Le regard et les mots (2)
Société inclusive
Blandine Prévost témoigne : « lors de ma dernière visite à papa, quelqu’un lui a dit en me voyant : « tu la reconnais ? Comment s’appelle-t-elle » ? J’aurais aimé réagir, mais la bêtise m’a clouée sur place. Papa ne parle plus. Et on lui demandait de leur répondre « Mais bien sûr, c’est Blandine, ma fille »… Son regard m’a prouvé qu’il m’avait reconnu. Comment ? Je n’en sais rien… En tant que sa fille ? En tant qu’une femme qu’il aime bien croiser car elle lui sourit ? Aucune idée, mais quelle importance ; il était heureux de me voir. Point. Cette question rejoint la phrase culte : « Tu sais qui je suis ? Allez dis qui je suis… » Et là quand on y réfléchit, on peut se demander qui est le plus fou des deux. Peut-être ne faites-vous plus partie de ma réalité, peut-être est-ce juste les mots qui me manquent pour vous nommer, ou peut-être que les mots que vous dites ne me parlent plus. Mais pitié, ne me testez pas. Il y a des professionnels qui font ça mieux que vous » : « en face de vous, regardez la personne que je suis et non la maladie qui m’habite ».
« Vivre avec cette maladie », explique Blandine Prévost, est un « triple combat » : avant tout, « ne pas perdre mes capacités, me battre pour les garder le plus longtemps possible » ; le deuxième combat est « d’accepter, car si je n’accepte pas la perte de ces capacités, alors je n’ai qu’à sombrer » : « m’accepter telle que je suis ou plutôt telle que je ne suis plus et ne serai plus. M’accepter avec tous ces moins » ; le troisième combat est « de m’inventer des solutions, m’inventer un avenir (…), trouver des solutions de remplacement ». Blandine adore la lecture, Elle peut encore déchiffrer, mais réussir à suivre l’histoire est devenu compliqué. Elle s’accroche pour continuer à lire. Elle accepte de lire des romans du rayon ados, accepte la perte de sa capacité intellectuelle. « Accepter sans en avoir honte ? C’est dur, voire impossible ! ». Et quand elle ne pourra plus lire ? Elle songe à la photographie.

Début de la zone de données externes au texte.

Lemma scanDBs_spec rows acc dbs :
  scanDBs rows acc = Ok dbs →
  ∃ names, rows = (λ n, [n]) <$> names ∧
           dbs = acc ++ filter (λ n, isSysDB n = false) names.
Proof.
  revert acc. induction rows as [|row rows IH]; intros acc H; simpl in H.
  - exists []. injection H as <-. by rewrite app_nil_r.
  - destruct row as [|c [|c' row]]; simpl in H; try done.
    apply IH in H as (names & Hrows & Hdbs). exists (c :: names).
    split; [by rewrite Hrows|]. rewrite Hdbs, filter_cons.
    case_decide as Hc.
    + rewrite Hc. simpl. by rewrite <- app_assoc.
    + apply not_false_is_true in Hc. by rewrite Hc.
Qed.

Lemma getDBs_inv h st dbs st' :
  getDBs h st = (Ok dbs, st') →
  ∃ rows, dbQuery (h_db h) (session st) "show databases" = Ok rows ∧
          scanDBs (rowsData rows) [] = Ok dbs.
Proof.
  unfold getDBs, bind, wrapErr, Query, bind, emit, liftResult, ret, fail. simpl.
  destruct (dbQuery _ _ _) as [rows|msg]; [|done].
  intros H. exists rows. split; [done|].
  destruct (scanDBs _ _); simplify_eq; done.
Qed.

End GetDBs.

Section GetDBsClaims.

Lemma getDBs_ok h st rows names :
  dbQuery (h_db h) (session st) "show databases" = Ok rows →
  rowsData rows = (λ n, [n]) <$> names →
  (getDBs h st).1 = Ok (filter (λ n, isSysDB n = false) names).
Proof.
  intros Hq Hrows.
  unfold getDBs, bind, wrapErr, Query, bind, emit, liftResult, ret, fail. simpl.
  rewrite Hq, Hrows. clear Hrows.
  assert (∀ acc, scanDBs ((λ n, [n]) <$> names) acc
                 = Ok (acc ++ filter (λ n, isSysDB n = false) names)) as Hscan.
  { induction names as [|n names IH]; intros acc; simpl.
    - by rewrite app_nil_r.
    - rewrite IH, filter_cons. case_decide as Hn.
      + rewrite Hn. simpl. by rewrite <- app_assoc.
      + apply not_false_is_true in Hn. by rewrite Hn. }
  by rewrite Hscan.
Qed.

(** C10: whatever rows the server returns, no database in the list that
    [getDBs] returns is equal, up to letter case, to INFORMATION_SCHEMA,
    METRICS_SCHEMA, PERFORMANCE_SCHEMA or mysql. *)
Theorem C10_getDBs_excludes_system_databases
    (h : tidbHandler) (st st' : state) (dbs : list string) :
  getDBs h st = (Ok dbs, st') →
  ∀ d sysDB,
    d ∈ dbs →
    sysDB ∈ ["INFORMATION_SCHEMA"; "METRICS_SCHEMA"; "PERFORMANCE_SCHEMA"; "mysql"] →
    ¬ CaseEq d sysDB.
Proof.
  intros Hget d sysDB Hd Hsys Hcase.
  apply getDBs_inv in Hget as (rows & _ & Hscan).
  apply scanDBs_spec in Hscan as (names & _ & ->). simpl in Hd.
  apply list_elem_of_filter in Hd as [Hd _].
  assert (isSysDB d = true) as Ht; [|congruence].
  apply isSysDBLoop_spec. eauto.
Qed.

Lemma C10_getDBs_witness : ¬ CaseEq "d" "mysql".
Proof.
  apply (C10_getDBs_excludes_system_databases sampleHandler emptyState
           {| fs := ∅; stdout := []; trace := [EvQuery "show databases"];
              session := "mysql" |} ["test"; "d"]).
  - vm_compute. reflexivity.
  - apply list_elem_of_further, list_elem_of_here.
  - do 3 apply list_elem_of_further. apply list_elem_of_here.
Defined.

End GetDBsClaims.

(** ** Running the primitives *)

Section Primitives.

Lemma liftResult_run {A} (r : result A) st : liftResult r st = (r, st).
Proof. by destruct r. Qed.

Lemma bind_run {A B} (m : M A) (k : A → M B) st :
  bind m k st = match m st with
                | (Ok a, st') => k a st'
                | (Err msg, st') => (Err msg, st')
                end.
Proof. done. Qed.


Lemma Query_run db sql st :
  Query db sql st = (dbQuery db (session st) sql, addEvents [EvQuery sql] st).
Proof. unfold Query, bind, emit. simpl. by rewrite liftResult_run. Qed.

Lemma httpGET_run e url st :
  httpGET e url st = (httpGet e url, addEvents [EvGet url] st).
Proof. unfold httpGET, bind, emit. simpl. by rewrite liftResult_run. Qed.

Lemma addEvents_app evs1 evs2 st :
  addEvents evs2 (addEvents evs1 st) = addEvents (evs1 ++ evs2) st.
Proof. unfold addEvents. simpl. by rewrite app_assoc. Qed.

End Primitives.

(** ** The filter *)

Section Filter.

Lemma elem_of_stringSliceToMap strs x : x ∈ stringSliceToMap strs ↔ x ∈ strs.
Proof.
  unfold stringSliceToMap.
  assert (∀ acc : gset string,
            x ∈ fold_left (λ m str, {[str]} ∪ m) strs acc ↔ x ∈ strs ∨ x ∈ acc) as H.
  { induction strs as [|s strs IH]; intros acc; simpl.
    - set_solver.
    - rewrite IH. set_solver. }
  rewrite H. set_solver.
Qed.

Lemma size_stringSliceToMap strs :
  (0 <? size (stringSliceToMap strs)) = negb (bool_decide (strs = [])).
Proof.
  destruct strs as [|s strs].
  - done.
  - assert (s ∈ stringSliceToMap (s :: strs)) as Hs
      by (apply elem_of_stringSliceToMap; left).
    assert (size (stringSliceToMap (s :: strs)) ≠ 0) as Hne.
    { intros H0. apply size_empty_inv in H0. set_solver. }
    rewrite bool_decide_false by done. simpl. apply Nat.ltb_lt. lia.
Qed.

Lemma keeps_passes include exclude t :
  keeps (stringSliceToMap include) (stringSliceToMap exclude) t = passes include exclude t.
Proof.
  unfold keeps, passes. rewrite size_stringSliceToMap.
  rewrite (bool_decide_ext (ToLower t ∈ stringSliceToMap exclude) (ToLower t ∈ exclude))
    by apply elem_of_stringSliceToMap.
  rewrite (bool_decide_ext (ToLower t ∈ stringSliceToMap include) (ToLower t ∈ include))
    by apply elem_of_stringSliceToMap.
  destruct include as [|i include]; simpl.
  - by rewrite andb_true_r.
  - rewrite negb_involutive. apply andb_comm.
Qed.

End Filter.

(** ** Statistics export *)

Section StatsExport.
Context (e : environment) (h : tidbHandler) (dir : string).
Context (tablesMap ignoreTables : gset string).

Lemma exportTableStats_run db t st :
  exportTableStats e h db t dir st =
  let url := statsURL h db t in
  let path := statsFile db t dir in
  let st1 := addEvents [EvGet url] st in
  match httpGet e url with
  | Err err => (Err ("request URL: " +:+ url +:+ " error: " +:+ err), st1)
  | Ok resp =>
      match osOpenFileErr e path with
      | Some err => (Err err, st1)
      | None =>
          let st2 := setFile path (Bytes "") st1 in
          match BodyReadErr resp with
          | Some err => (Err err, st2)
          | None =>
              match osWriteErr e path with
              | Some err => (Err err, st2)
              | None =>
                  (Ok tt, addLine (statsLine h db t dir)
                            (setFile path (Bytes (Body resp)) st2))
              end
          end
      end
  end.
Proof.
  unfold exportTableStats. fold (statsURL h db t). fold (statsFile db t dir).
  rewrite bind_run. unfold wrapErr at 1. rewrite httpGET_run. simpl.
  destruct (httpGet e (statsURL h db t)) as [resp|err]; [|done].
  unfold OpenFile, Write, bind, liftErr, putFile, Println, ret, fail. simpl.
  destruct (osOpenFileErr e _); [done|]. simpl.
  destruct (BodyReadErr resp); [done|]. simpl.
  destruct (osWriteErr e _); done.
Qed.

Elle doit mener ses trois combats sur nombre de fronts, et surtout au niveau de son mari et de ses trois enfants : « me battre pour que la vie ensemble soit la plus belle, la plus classique possible, bref que notre quotidien soit le plus normal et beau possible » ; « me battre pour accepter que je ne serai peut-être pas à leurs côtés pour les voir grandir, et les accompagner dans les étapes de leur vie » ; « me battre pour trouver des solutions innovantes, différentes, pour l’avenir, pour que notre relation perdure, qu’elle reste belle, qu’elle soit apaisée ». De ce dernier combat est né Ama Diem (aime le jour avec et malgré la maladie). Blandine Prévost explique : « je ne veux pas qu’à l’avenir, nous vivions côte à côte sous le même toit, que le poids de ma dépendance pèse sur leur vie, jusqu’à les étouffer et les empêcher de vivre.
Car j’adore la vie, et si je peux faire en sorte qu’eux aussi aiment autant la vie, qu’ils la trouvent belle… Alors la maladie ne m’aura pas vaincue, elle n’aura pas gagné, même si ma fin ne sera pas différente de celle des autres personnes malades d’Alzheimer ou apparentées ». Blandine Prévost s’interroge : « Qui suis-je aujourd’hui donc, ou plutôt, où suis-je ? Et que serai-je demain ? Qui serai-je demain, serai-je encore moi ? Ou est-ce que le vide qui peu à peu va m’envahir, va me vider de ma substance ? Mais là encore, je ne veux pas me « déresponsabiliser » : je ne veux pas que l’on ne me regarde plus que comme une malade, alors je pense que je souhaite assumer : même vide, ce sera moi, aux autres d’apprendre à faire connaissance avec cette autre facette de ma personne… Un vrai challenge pour tous ! Apprendre à mourir à ma vie… Voilà une tâche qui m’incombe », proclame Blandine Prévost.
Espace national de réflexion éthique sur la maladie d’Alzheimer. www.espace-ethique-alzheimer.org, 13 septembre 2011.